Stored items
Content starts
(** X10.  The job takes its snapshot of the registry when a worker runs
    it, not when the emission submits it: a hook registered after the
    emission and before the worker runs the job is invoked with that
    earlier message.  With no hook registered at the time of the emission
    no job is submitted, and a hook registered afterwards gets nothing. *)
Theorem job_reads_registry_when_it_runs `{GoLib} (lv : Level)
  (format : string) (args : list arg) (hook : Func) (prio : Z) (l : Logger)
  (w : World) :
  level l <= lv -> lv <> FATAL -> lv <> PANIC ->
  workerPool l = mkPool [] false ->
  Z.of_nat (length (hooks l)) < maxHooks l ->
  (length (hooks l) < maxInsertion)%nat ->
  exists st',
    logAt lv format args (l, w) = Returns st' /\
    let late := snd (AddHook hook prio (fst st')) in
    let st'' := runWorkers (late, snd st') in
    hooks late = hooks l ++ [mkHook (call hook) prio (pointerText hook)] /\
    invocations (drop (length (effects (snd st'))) (effects (snd st'')))
    ≡ₚ match hooks l with
       | [] => []
       | _ => map (fun h => (id h, lv, Sprintf format args)) (hooks late)
       end.
Proof.
  intros Hge Hnf Hnp Hidle Hroom Hsmall.
  destruct (logAt_ordinary lv format args l w Hge Hnf Hnp)
    as ([l' w'] & E & _ & St & Hh & Hwg & Hwp).
  exists (l', w'). split; [exact E |]. cbn [fst snd] in *. cbv zeta.
  assert (Hmax : maxHooks l' = maxHooks l).
  { destruct St as (Hs & _). unfold settings in Hs. congruence. }
  unfold AddHook. rewrite Hh, Hmax.
  replace (maxHooks l <=? Z.of_nat (length (hooks l))) with false
    by (symmetry; apply Z.leb_gt; exact Hroom).
  cbn [snd hooks set_hooks]. split; [reflexivity |].
  set (late := set_hooks _ l').
  destruct (hooks l) as [|h hs] eqn:Eh.
  - rewrite Hidle in Hwp.
    rewrite (runWorkers_idle late w') by exact Hwp. cbn [fst snd].
    now rewrite drop_all.
  - rewrite Hidle in Hwp. cbn in Hwp.
    rewrite (runWorkers_one _ late w') by exact Hwp.
    cbn [fst snd effects emit].
    rewrite drop_app_length, invocations_passEffects. cbn [job_level job_msg].
    subst late. cbn [hooks set_hooks].
    apply fmap_Permutation, snapshot_small_registry.
    rewrite length_app. cbn [length] in *. lia.
Qed.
Content ends
## [EXERCISE GOAL]
Each line of the data above should appear again in your answer, exactly as given.

## [TASK ANSWER]
(** X10.  The job takes its snapshot of the registry when a worker runs
    it, not when the emission submits it: a hook registered after the
    emission and before the worker runs the job is invoked with that
    earlier message.  With no hook registered at the time of the emission
    no job is submitted, and a hook registered afterwards gets nothing. *)
Theorem job_reads_registry_when_it_runs `{GoLib} (lv : Level)
  (format : string) (args : list arg) (hook : Func) (prio : Z) (l : Logger)
  (w : World) :
  level l <= lv -> lv <> FATAL -> lv <> PANIC ->
  workerPool l = mkPool [] false ->
  Z.of_nat (length (hooks l)) < maxHooks l ->
  (length (hooks l) < maxInsertion)%nat ->
  exists st',
    logAt lv format args (l, w) = Returns st' /\
    let late := snd (AddHook hook prio (fst st')) in
    let st'' := runWorkers (late, snd st') in
    hooks late = hooks l ++ [mkHook (call hook) prio (pointerText hook)] /\
    invocations (drop (length (effects (snd st'))) (effects (snd st'')))
    ≡ₚ match hooks l with
       | [] => []
       | _ => map (fun h => (id h, lv, Sprintf format args)) (hooks late)
       end.
Proof.
  intros Hge Hnf Hnp Hidle Hroom Hsmall.
  destruct (logAt_ordinary lv format args l w Hge Hnf Hnp)
    as ([l' w'] & E & _ & St & Hh & Hwg & Hwp).
  exists (l', w'). split; [exact E |]. cbn [fst snd] in *. cbv zeta.
  assert (Hmax : maxHooks l' = maxHooks l).
  { destruct St as (Hs & _). unfold settings in Hs. congruence. }
  unfold AddHook. rewrite Hh, Hmax.
  replace (maxHooks l <=? Z.of_nat (length (hooks l))) with false
    by (symmetry; apply Z.leb_gt; exact Hroom).
  cbn [snd hooks set_hooks]. split; [reflexivity |].
  set (late := set_hooks _ l').
  destruct (hooks l) as [|h hs] eqn:Eh.
  - rewrite Hidle in Hwp.
    rewrite (runWorkers_idle late w') by exact Hwp. cbn [fst snd].
    now rewrite drop_all.
  - rewrite Hidle in Hwp. cbn in Hwp.
    rewrite (runWorkers_one _ late w') by exact Hwp.
    cbn [fst snd effects emit].
    rewrite drop_app_length, invocations_passEffects. cbn [job_level job_msg].
    subst late. cbn [hooks set_hooks].
    apply fmap_Permutation, snapshot_small_registry.
    rewrite length_app. cbn [length] in *. lia.
Qed.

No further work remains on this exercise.